Dans le Mirador, qui lui succède, est d’abord l’histoire d’un lieu lui aussi hybride, sorte de panoptique féérique, soumis alternativement à l’érosion, à l’abandon des hommes, et à leur soif de monumentalité, à leur délire de maîtrise et de conquête, jusqu’aux confins de l’univers observable.

Puis dans Colosse. Cette divagation cosmogonico-apocalyptique a pour centre un des spots touristiques les plus fréquentés au monde. J’y fait du Colisée (l’ombilic de Rome) la matrice de l’Occident, doublée d’un moloch monstrueusement insatiable, jouissant de sa démesure et l’ovationnant à tout rompre — un vestige en ravalement perpétuel, ruine et chantier mêlés, désormais indiscernables.
Il ne me restait plus, après cette joyeuse liquidation, qu’à entreprendre de bâtir l’unité minimale, le rudiment d’habitat où trouver abri : un bunker. La success story du produit bunker, dans les fictions et la réalité du marché (20m2 ; avec vue ; familial ; de luxe), la diffusion continue dans les discours contemporains de l’idée de bunkérisation (société, économie, géostratégie), tout cela combiné à la lecture de l’essai de Virilio, Bunker archéologie, n’est évidemment pas pour rien dans la genèse du livre, mais une nécessité interne commandait que je m’y enferme, comme la chenille dans son cocon.

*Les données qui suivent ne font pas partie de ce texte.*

(** X5. In a reachable state the score is ten times the number of segments
    behind the head; so it is a non-negative multiple of 10. *)
Theorem score_counts_segments (c : Component) :
  reachable c ->
  score (current c) =
    10 * (Z.of_nat (List.length (snake (current c))) - 1) /\
  0 <= score (current c) /\
  score (current c) mod 10 = 0.
Proof.
  intros Hr. pose proof (reachable_wellFormed c Hr) as Hwf. split.
  - apply (wf_score _ Hwf).
  - now apply wellFormed_score.
Qed.

Lemma score_counts_segments_witness :
  score (current scored40) =
    10 * (Z.of_nat (List.length (snake (current scored40))) - 1) /\
  0 <= score (current scored40) /\
  score (current scored40) mod 10 = 0.
Proof.
  apply (score_counts_segments scored40).
  exists fourMeals. vm_compute. reflexivity.
Defined.

(** X6. In a reachable state the speed is a function of the score: 150 up
    to score 50, 10 less for each further 50 points, never below 50. *)
Theorem speed_of_score (c : Component) :
  reachable c -> speed (current c) = speedFor (score (current c)).
Proof. intros Hr. apply (wf_speed _ (reachable_wellFormed c Hr)). Qed.

Lemma speed_of_score_witness :
  speed (current scored60) = speedFor (score (current scored60)).
Proof.
  apply (speed_of_score scored60).
  exists (fourMeals ++ [Tick [16; 10]; Tick [17; 10]]). vm_compute. reflexivity.
Defined.

(** ** The snake fits the grid *)

Lemma allCells_complete (p : Position) : inGrid p -> In p allCells.
Proof.
  destruct p as [a b]. unfold inGrid, GRID_SIZE. cbn [x y]. intros [Ha Hb].
  unfold allCells. apply in_flat_map. exists (Z.to_nat a). split.
  - apply in_seq. lia.
  - apply in_map_iff. exists (Z.to_nat b). split.
    + f_equal; lia.
    + apply in_seq. lia.
Qed.

Lemma allCells_length : List.length allCells = 400%nat.
Proof. vm_compute. reflexivity. Qed.

(** X7. The snake of a reachable state has at most 400 segments, and the
    score is at most 3990. *)
Theorem snake_fits_grid (c : Component) :
  reachable c ->
  (List.length (snake (current c)) <= 400)%nat /\ score (current c) <= 3990.
Proof.
  intros Hr. pose proof (reachable_wellFormed c Hr) as [_ w2 w3 _ w5 _].
  assert (Hlen : (List.length (snake (current c)) <= 400)%nat).
  { rewrite <- allCells_length. apply NoDup_incl_length; [assumption |].
    intros p Hp. apply allCells_complete.
    rewrite Forall_forall in w2. now apply w2. }
  split; [assumption | lia].
Qed.

Lemma snake_fits_grid_witness :
  (List.length (snake (current scored40)) <= 400)%nat /\
  score (current scored40) <= 3990.
Proof.
  apply (snake_fits_grid scored40).
  exists fourMeals. vm_compute. reflexivity.
Defined.

(** ** Game over, pause and keys *)

Lemma highScoreEffect_settled (s s' : GameState) :
  gameOver s' = gameOver s -> score s' = score s ->
  highScore s' = highScore s ->
  highScoreEffect s = s -> highScoreEffect s' = s'.
Proof.
  intros Hg Hsc Hhs Hs. unfold highScoreEffect in *. rewrite Hg, Hsc, Hhs.
  destruct (gameOver s && (score s >? highScore s)) eqn:E; [| reflexivity].
  exfalso. apply andb_true_iff in E. destruct E as [_ E]. apply Z.gtb_lt in E.
  assert (Hh : highScore (setHighScore (score s) s) = highScore s)
    by (now rewrite Hs).
  simpl in Hh. lia.
Qed.

(** X9. Once the game is over, every event that is not a restart leaves
    snake, food, direction, score, speed and high score as they are, and the
    game stays over; a tick and a key leave the whole component as it is. *)
Theorem game_over_frozen (c : Component) (e : Event) (c' : Component) :
  consistent c ->
  gameOver (current c) = true ->
  restarts c e = false ->
  step c e = Some c' ->
  (gameOver (current c') = true /\
   snake (current c') = snake (current c) /\
   food (current c') = food (current c) /\
   direction (current c') = direction (current c) /\
   score (current c') = score (current c) /\
   speed (current c') = speed (current c) /\
   highScore (current c') = highScore (current c)) /\
  (e <> ClickPause -> c' = c).
Proof.
  intros Hc Hg Hre. pose proof Hc as [H Hs].
  destruct e as [key | draws | | draws | draws]; simpl in *;
    try discriminate.
  - unfold handleKeyDown. rewrite (key_gameOver c H), Hg.
    rewrite commit_same by assumption.
    intros E. injection E as <-. repeat split; assumption.
  - unfold loopRunning. rewrite (loop_gameOver c H), Hg, orb_true_r. simpl.
    intros E. injection E as <-. repeat split; assumption.
  - intros E. injection E as <-. split; [| congruence].
    rewrite current_commit.
    rewrite (highScoreEffect_settled (current c) (clickPause (current c)))
      by (reflexivity || assumption).
    repeat split; assumption.
  - congruence.
Qed.

Lemma game_over_frozen_witness :
  (gameOver (current (afterStep crashed ClickPause)) = true /\
   snake (current (afterStep crashed ClickPause)) = snake (current crashed) /\
   food (current (afterStep crashed ClickPause)) = food (current crashed) /\
   direction (current (afterStep crashed ClickPause))
   = direction (current crashed) /\
   score (current (afterStep crashed ClickPause)) = score (current crashed) /\
   speed (current (afterStep crashed ClickPause)) = speed (current crashed) /\
   highScore (current (afterStep crashed ClickPause))
   = highScore (current crashed)) /\
  (ClickPause <> ClickPause -> afterStep crashed ClickPause = crashed).
Proof.
  apply (game_over_frozen crashed ClickPause (afterStep crashed ClickPause)).
  - split; [constructor |]; vm_compute; reflexivity.
  - vm_compute. reflexivity.
  - reflexivity.
  - vm_compute. reflexivity.
Defined.

(** X11. A key never moves the snake or the food and never changes score,
    speed, high score or [gameOver]; a key that is neither an arrow nor
    the space changes nothing at all. *)
Theorem keys_keep_game (c : Component) (key : string) :
  consistent c ->
  exists c',
    step c (KeyDown key) = Some c' /\
    snake (current c') = snake (current c) /\
    food (current c') = food (current c) /\
    score (current c') = score (current c) /\
    speed (current c') = speed (current c) /\
    highScore (current c') = highScore (current c) /\
    gameOver (current c') = gameOver (current c) /\
    (isArrow key = false -> key <> " "%string -> c' = c).
Proof.
  intros Hc. pose proof Hc as [H Hs]. eexists. split; [reflexivity |].
  assert (F : forall s,
             snake (handleKeyDown (keyEnv c) key s) = snake s /\
             food (handleKeyDown (keyEnv c) key s) = food s /\
             score (handleKeyDown (keyEnv c) key s) = score s /\
             speed (handleKeyDown (keyEnv c) key s) = speed s /\
             highScore (handleKeyDown (keyEnv c) key s) = highScore s /\
             gameOver (handleKeyDown (keyEnv c) key s) = gameOver s).
  { intros s. unfold handleKeyDown.
    repeat match goal with
           | |- context [if ?b then _ else _] => destruct b
           end; repeat split. }
  destruct (F (current c)) as (F1 & F2 & F3 & F4 & F5 & F6).
  rewrite current_commit.
  rewrite (highScoreEffect_settled
             (current c) (handleKeyDown (keyEnv c) key (current c)))
    by assumption.
  repeat split; try assumption.
  unfold isArrow. rewrite !orb_false_iff. intros [[[A1 A2] A3] A4] Hsp.
  apply String.eqb_neq in Hsp.
  assert (E : handleKeyDown (keyEnv c) key (current c) = current c).
  { unfold handleKeyDown. rewrite A1, A2, A3, A4, Hsp.
    now destruct (gameOver (keyEnv c)). }
  rewrite E. now apply commit_same.
Qed.

Lemma keys_keep_game_witness :
  exists c',
    step scored40 (KeyDown "Escape") = Some c' /\
    snake (current c') = snake (current scored40) /\
    food (current c') = food (current scored40) /\
    score (current c') = score (current scored40) /\
    speed (current c') = speed (current scored40) /\
    highScore (current c') = highScore (current scored40) /\
    gameOver (current c') = gameOver (current scored40) /\
    (isArrow "Escape" = false -> "Escape"%string <> " "%string ->
     c' = scored40).
Proof.
  apply (keys_keep_game scored40 "Escape").
  split; [constructor |]; vm_compute; reflexivity.
Defined.

(** X12. Pressing the Play/Pause button twice brings the state back, and
    the game-loop effect then holds the current render: its copy of the
    snake is the current snake. *)
Theorem pause_twice (c : Component) :
  consistent c ->
  exists c1 c2,
    step c ClickPause = Some c1 /\
    step c1 ClickPause = Some c2 /\
    current c2 = current c /\
    loopEnv c2 = current c.
Proof.
  intros Hc. pose proof Hc as [H Hs].
  assert (Hflip : forall s, clickPause (clickPause s) = s).
  { intros [? ? ? ? ? p ? ? ?]. unfold clickPause, setIsPaused. simpl.
    now rewrite negb_involutive. }
  assert (Hcommit : forall c0,
             consistent c0 ->
             current (commit c0 (clickPause (current c0)))
             = clickPause (current c0) /\
             loopEnv (commit c0 (clickPause (current c0)))
             = clickPause (current c0)).
  { intros c0 [H0 Hs0].
    assert (E : highScoreEffect (clickPause (current c0))
                = clickPause (current c0))
      by (apply (highScoreEffect_settled (current c0));
          (reflexivity || assumption)).
    unfold commit. rewrite E. split; [reflexivity |]. simpl.
    destruct (sameLoopDeps (loopEnv c0) (clickPause (current c0))) eqn:D.
    - apply sameLoopDeps_spec in D. destruct D as (_ & _ & D & _).
      rewrite (loop_isPaused c0 H0) in D. simpl in D.
      now destruct (isPaused (current c0)).
    - rewrite sameLoopDeps_complete; reflexivity. }
  exists (commit c (clickPause (current c))).
  pose proof (step_consistent c ClickPause _ Hc eq_refl) as Hc1.
  destruct (Hcommit c Hc) as [E1 _].
  destruct (Hcommit _ Hc1) as [E2 L2].
  eexists. split; [reflexivity |]. split; [reflexivity |].
  rewrite E2, L2, E1, Hflip. split; reflexivity.
Qed.

Lemma pause_twice_witness :
  exists c1 c2,
    step nextToFood ClickPause = Some c1 /\
    step c1 ClickPause = Some c2 /\
    current c2 = current nextToFood /\
    loopEnv c2 = current nextToFood.
Proof.
  apply (pause_twice nextToFood).
  split; [constructor |]; vm_compute; reflexivity.
Defined.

J’y ai donc imaginé un être – humain, puisque le pouvoir lui est donné d’élaborer son histoire, exclusivement mû par l’obsession de se protéger des dangers extérieurs, et capable de sécréter le mortier nécessaire à la construction de son refuge. Mais les dangers ne cessent de se renouveler, et il doit à chaque destruction intégrale de son ouvrage par un ennemi invisible, trouver à partir des décombres (Pénélope refaisant au matin ce que la nuit a défait) une formule nouvelle d’invulnérabilité. Recherche à la fois panique et méthodique, au terme de laquelle il se retrouve au centre d’un immense réseau d’exploitation de matériaux divers, toujours plus innovants et efficaces, lui assurant enfin la réalisation de la retraite définitive : une gigantesque pyramide inversée, enterrée et hermétique, ultra-performante de technicité et d’autarcie, d’où il y a toute apparence toutefois qu’il ne sortira pas vivant, puisque ce sont les conditions même d’habitabilité de son monde qu’il a engouffrées avec lui. Le modeste terrier des débuts n’a échappé pas à la logique expansionniste, ni à l’hubris extractiviste. La construction n’a pas résisté à l’autodestruction.

Aujourd’hui, le bunker est une ruine. Tout est à refaire. Je collecte peu à peu les éléments récupérables, et les achemine à travers mon workshop, L’Âge de pierre. La publication en a commencé récemment sur cette plateforme. Je continuerai d’y documenter la « nouvelle préhistoire » dont Pier Paolo Pasolini annonçait l’avènement, dans La Rage, dès 1963. La fin du chantier, à raison de sept blocs de mille signes par envoi, est prévue en 2027.